• What this task involves: When a line of the listing below has the string "split" in it, copy that line.

• Recorded information:
(** What is emitted before a statement does not depend on what follows it. *)
Lemma formatProgramParts_prefix before stmt :
  exists parts, forall rest,
    formatProgramParts rangeOrder f (before ++ stmt :: rest)
      = (parts ++ formatProgramParts rangeOrder f (stmt :: rest))%list.
Proof.
  induction before as [|first before IH].
  - exists []. reflexivity.
  - destruct IH as [parts IH].
    exists (nonEmpty [formatStatement rangeOrder f 0 first]
              ++ blankLinesAfter first (before ++ [stmt]) ++ parts)%list.
    intros rest. simpl app at 1.
    change (formatProgramParts rangeOrder f (first :: before ++ stmt :: rest))
      with (nonEmpty [formatStatement rangeOrder f 0 first]
              ++ blankLinesAfter first (before ++ stmt :: rest)
              ++ formatProgramParts rangeOrder f (before ++ stmt :: rest)).
    rewrite IH, <- !app_assoc.
    do 2 f_equal. destruct before; reflexivity.
Qed.

Lemma indentString_0 : indentString f 0 = EmptyString.
Proof. unfold indentString. by destruct (insertSpaces f). Qed.

(** The text of a function definition at the top level begins with its
    docstring or with the keyword [spell]. *)
Lemma startsWithText_function node :
  startsWithText (formatFunctionDefinition rangeOrder f 0 node) = true.
Proof.
  destruct node as [name parameters docString body]. simpl.
  destruct docString as [d|]; unfold docStringLine; cbn [app];
    apply startsWithText_Join; by rewrite indentString_0.
Qed.

Lemma formattedText_parts program :
  formattedText rangeOrder f program
    = TrimRight (trimmedLines f (Join (formatProgramParts rangeOrder f program) NL)) NL +:+ NL.
Proof. unfold formattedText, formatProgram. apply applyFinalFormatting_eq. Qed.

Lemma trimmedLines_after (parts rest : list string) :
  rest <> [] ->
  trimmedLines f (Join (parts ++ rest) NL)
    = match parts with
      | [] => EmptyString
      | _ :: _ => trimmedLines f (Join parts NL) +:+ NL
      end +:+ trimmedLines f (Join rest NL).
Proof.
  intros Hrest. destruct parts as [|part parts]; [reflexivity |].
  rewrite Join_app by done. by rewrite trimmedLines_app, !append_assoc.
Qed.

(** C7, amended: in the formatted output, the text of a top-level function
    definition that is not the last top-level statement is followed by a
    blank line and by what the statements after it print, whatever the next
    statement is, whenever they print anything but line ends (and, when
    trailing whitespace is trimmed, blanks at the end of lines); they always
    do when the next statement is a function definition, so that a blank
    line separates two consecutive top-level functions.  When the statements
    after the function print nothing else, the output is that of the program
    that ends at the function: the function's text and one newline.  What
    precedes the function has no influence. *)
Theorem C7_blank_line_after_function (before : list Statement) (node : FunctionDefinition) :
  let function :=
    trimmedLines f (formatStatement rangeOrder f 0 (SFunctionDefinition node)) in
  exists above,
    function <> EmptyString /\
    formattedText rangeOrder f (before ++ [SFunctionDefinition node])
      = TrimRight (above +:+ function) NL +:+ NL /\
    (forall next rest,
       let below :=
         TrimRight (trimmedLines f (formatProgram rangeOrder f (next :: rest))) NL in
       formattedText rangeOrder f (before ++ SFunctionDefinition node :: next :: rest)
         = if String.eqb below ""
           then formattedText rangeOrder f (before ++ [SFunctionDefinition node])
           else above +:+ function +:+ NL +:+ NL +:+ below +:+ NL) /\
    (forall node' rest,
       TrimRight
         (trimmedLines f (formatProgram rangeOrder f (SFunctionDefinition node' :: rest))) NL
         <> EmptyString).
Proof.
  intros function.
  destruct (formatProgramParts_prefix before (SFunctionDefinition node)) as [parts Hparts].
  exists (match parts with
          | [] => EmptyString
          | _ :: _ => trimmedLines f (Join parts NL) +:+ NL
          end).
  set (above := match parts with
                | [] => EmptyString
                | _ :: _ => trimmedLines f (Join parts NL) +:+ NL
                end).
  assert (formattedText rangeOrder f (before ++ [SFunctionDefinition node])
            = TrimRight (above +:+ function) NL +:+ NL) as Hlast.
  { rewrite formattedText_parts, Hparts.
    change (formatProgramParts rangeOrder f [SFunctionDefinition node])
      with (nonEmpty [formatStatement rangeOrder f 0 (SFunctionDefinition node)] ++ [] ++ []).
    rewrite nonEmpty_function. simpl app at 2.
    by rewrite trimmedLines_after. }
  split; [| split; [exact Hlast | split]].
  - intros Hempty.
    pose proof (startsWithText_trimmedLines f _ (startsWithText_function node)) as Hstarts.
    change (formatFunctionDefinition rangeOrder f 0 node)
      with (formatStatement rangeOrder f 0 (SFunctionDefinition node)) in Hstarts.
    fold function in Hstarts. by rewrite Hempty in Hstarts.
  - intros next rest below.
    rewrite formattedText_parts, Hparts.
    change (formatProgramParts rangeOrder f (SFunctionDefinition node :: next :: rest))
      with (nonEmpty [formatStatement rangeOrder f 0 (SFunctionDefinition node)]
              ++ [EmptyString] ++ formatProgramParts rangeOrder f (next :: rest)).
    rewrite nonEmpty_function.
    rewrite trimmedLines_after by done. fold above.
    unfold below, formatProgram.
    set (F := formatStatement rangeOrder f 0 (SFunctionDefinition node)) in *.
    destruct (formatProgramParts rangeOrder f (next :: rest)) as [|part following].
    + simpl app. change (Join [F; ""] NL) with (F +:+ NL +:+ EmptyString).
      rewrite trimmedLines_app, !trimmedLines_empty. fold function.
      change (TrimRight "" NL) with EmptyString. simpl String.eqb. cbv iota.
      rewrite Hlast. f_equal.
      rewrite <- append_assoc. by apply TrimRight_app_blank.
    + set (R := part :: following).
      change ([F] ++ [""] ++ R)%list with (F :: "" :: R).
      rewrite (Join_cons F) by done. rewrite (Join_cons "") by done.
      rewrite !trimmedLines_app, trimmedLines_empty. fold function.
      change (Join R NL) with (Join (part :: following) NL).
      set (B := trimmedLines f (Join (part :: following) NL)).
      destruct (String.eqb_spec (TrimRight B NL) "") as [Hblank|Htext].
      * rewrite Hlast. f_equal.
        rewrite <- (append_assoc above function). apply TrimRight_app_blank.
        change (NL +:+ "" +:+ NL +:+ B) with ((NL +:+ NL) +:+ B).
        by rewrite TrimRight_app_blank.
      * change (NL +:+ "" +:+ NL +:+ B) with (NL +:+ NL +:+ B).
        rewrite <- !append_assoc. rewrite TrimRight_app_text by exact Htext.
        by rewrite !append_assoc.
  - intros node' rest. apply trimmed_text_nonempty.
    unfold formatProgram.
    change (formatProgramParts rangeOrder f (SFunctionDefinition node' :: rest))
      with (nonEmpty [formatStatement rangeOrder f 0 (SFunctionDefinition node')]
              ++ blankLinesAfter (SFunctionDefinition node') rest
              ++ formatProgramParts rangeOrder f rest).
    rewrite nonEmpty_function. simpl app.
    apply startsWithText_Join. apply startsWithText_function.
Qed.

End BlankLines.

(** C7, as stated, fails: between the two consecutive top-level functions
    [f] and [g] the formatter inserts a blank line, and the blank line is in
    the formatted output. *)
Lemma C7_consecutive_functions_counterexample :
  formatProgramParts identityOrder fourSpaces
      [SFunctionDefinition spellF; SFunctionDefinition spellG]
    = [ "spell f():" +:+ NL +:+ "    return 1";
        EmptyString;
        "spell g():" +:+ NL +:+ "    return 2" ]
  /\ formatProgram identityOrder fourSpaces
       [SFunctionDefinition spellF; SFunctionDefinition spellG]
     = "spell f():" +:+ NL +:+ "    return 1" +:+ NL +:+ NL
         +:+ "spell g():" +:+ NL +:+ "    return 2"
  /\ formattedText identityOrder fourSpaces
       [SFunctionDefinition spellF; SFunctionDefinition spellG]
     = "spell f():" +:+ NL +:+ "    return 1" +:+ NL +:+ NL
         +:+ "spell g():" +:+ NL +:+ "    return 2" +:+ NL.
Proof. repeat split; vm_compute; reflexivity. Qed.

(* ===================================================================== *)
(** ** Methods in the flat function table (C10) *)
(* ===================================================================== *)

Lemma sameTables_refl s : sameTables s s.
Proof. by repeat split. Qed.

Lemma sameTables_trans s1 s2 s3 : sameTables s1 s2 -> sameTables s2 s3 -> sameTables s1 s3.
Proof. intros (?&?&?) (?&?&?). repeat split; congruence. Qed.

Lemma analyzeVariable_sameTables a name value symbols :
  sameTables symbols (analyzeVariable a name value symbols).
Proof. destruct name; simpl; by repeat split. Qed.

Lemma fold_sameTables (scan : Statement -> SymbolTable -> SymbolTable) stmts :
  Forall (fun stmt => forall symbols, sameTables symbols (scan stmt symbols)) stmts ->
  forall symbols, sameTables symbols (fold_left (fun acc stmt => scan stmt acc) stmts symbols).
Proof.
  induction 1 as [|stmt rest Hstmt _ IH]; intros symbols; simpl.
  - apply sameTables_refl.
  - eapply sameTables_trans; [apply Hstmt | apply IH].
Qed.

Lemma analyzeBlockItem_sameTables a :
  forall stmt symbols, sameTables symbols (analyzeBlockItem a stmt symbols).
Proof.
  fix IH 1.
  intros stmt symbols.
  destruct stmt as [ | | name op value | | stmts text | cond cons others alt
                   | var iter body alt | cond body | | | | | | | | ];
    try apply sameTables_refl.
  - apply analyzeVariable_sameTables.
  - simpl. apply fold_sameTables.
    induction stmts as [|s rest IHrest]; constructor; [apply IH | exact IHrest].
  - simpl. apply sameTables_trans with (scanBlock (analyzeBlockItem a) cons symbols).
    + destruct cons as [stmts|]; simpl; [apply fold_sameTables | apply sameTables_refl].
      induction stmts as [|s rest IHrest]; constructor; [apply IH | exact IHrest].
    + destruct alt as [stmts|]; simpl; [apply fold_sameTables | apply sameTables_refl].
      induction stmts as [|s rest IHrest]; constructor; [apply IH | exact IHrest].
  - simpl. destruct body as [stmts|]; simpl; [apply fold_sameTables | apply sameTables_refl].
    induction stmts as [|s rest IHrest]; constructor; [apply IH | exact IHrest].
  - simpl. destruct body as [stmts|]; simpl; [apply fold_sameTables | apply sameTables_refl].
    induction stmts as [|s rest IHrest]; constructor; [apply IH | exact IHrest].
Qed.

Lemma analyzeBody_sameTables a body symbols :
  sameTables symbols (analyzeBody a body symbols).
Proof.
  destruct body as [block|]; simpl; [| apply sameTables_refl].
  apply fold_sameTables, Forall_forall. intros stmt _. apply analyzeBlockItem_sameTables.
Qed.

Lemma analyzeBody_Spells a body symbols :
  Spells (analyzeBody a body symbols) = Spells symbols.
Proof. apply analyzeBody_sameTables. Qed.

Lemma analyzeMethods_snoc a grimoire methods method st :
  analyzeMethods a grimoire (methods ++ [method]) st
    = let st1 := analyzeMethods a grimoire methods st in
      let spell := methodSpellOf grimoire method in
      let symbols := analyzeBody a (fnBody method) (snd st1) in
      (<[sp_Name spell := spell]> (fst st1),
       setSpells symbols (<[sp_Name spell := spell]> (Spells symbols))).
Proof. unfold analyzeMethods. by rewrite fold_left_app. Qed.

(** The loop over the methods leaves, under each method name, the symbol of
    a method of that name in both tables, and leaves the other names alone. *)
Lemma analyzeMethods_spec a grimoire methods st :
  let st' := analyzeMethods a grimoire methods st in
  (forall method, method ∈ methods ->
     exists spell,
       Spells (snd st') !! fnName method = Some spell /\
       fst st' !! fnName method = Some spell /\
       sp_Grimoire spell = grimoire /\ sp_Name spell = fnName method /\
       sp_IsInit spell = false)
  /\ (forall n, (forall method, method ∈ methods -> fnName method <> n) ->
        Spells (snd st') !! n = Spells (snd st) !! n /\ fst st' !! n = fst st !! n).
Proof.
  induction methods as [|last methods IH] using rev_ind; simpl.
  - split; [intros method Hin; by apply elem_of_nil in Hin | done].
  - rewrite analyzeMethods_snoc. simpl in *.
    set (st1 := analyzeMethods a grimoire methods st) in *.
    destruct IH as [IHin IHout]. split.
    + intros method Hin. rewrite analyzeBody_Spells.
      destruct (decide (fnName last = fnName method)) as [Heq|Hne].
      * exists (methodSpellOf grimoire last). rewrite <- Heq.
        rewrite !lookup_insert_eq. by repeat split.
      * rewrite !lookup_insert_ne by done.
        apply elem_of_app in Hin as [Hin|Hin]; [by apply IHin |].
        apply list_elem_of_singleton in Hin. by subst.
    + intros n Hout. rewrite analyzeBody_Spells.
      assert (fnName last <> n) as Hlast by (apply Hout, elem_of_app; right; by left).
      rewrite !lookup_insert_ne by done.
      apply IHout. intros method Hin. apply Hout, elem_of_app. by left.
Qed.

• Exercise output:
  split; [| split; [exact Hlast | split]].
Proof. repeat split; vm_compute; reflexivity. Qed.
Proof. by repeat split. Qed.
Proof. intros (?&?&?) (?&?&?). repeat split; congruence. Qed.
Proof. destruct name; simpl; by repeat split. Qed.
  - split; [intros method Hin; by apply elem_of_nil in Hin | done].
    destruct IH as [IHin IHout]. split.
        rewrite !lookup_insert_eq. by repeat split.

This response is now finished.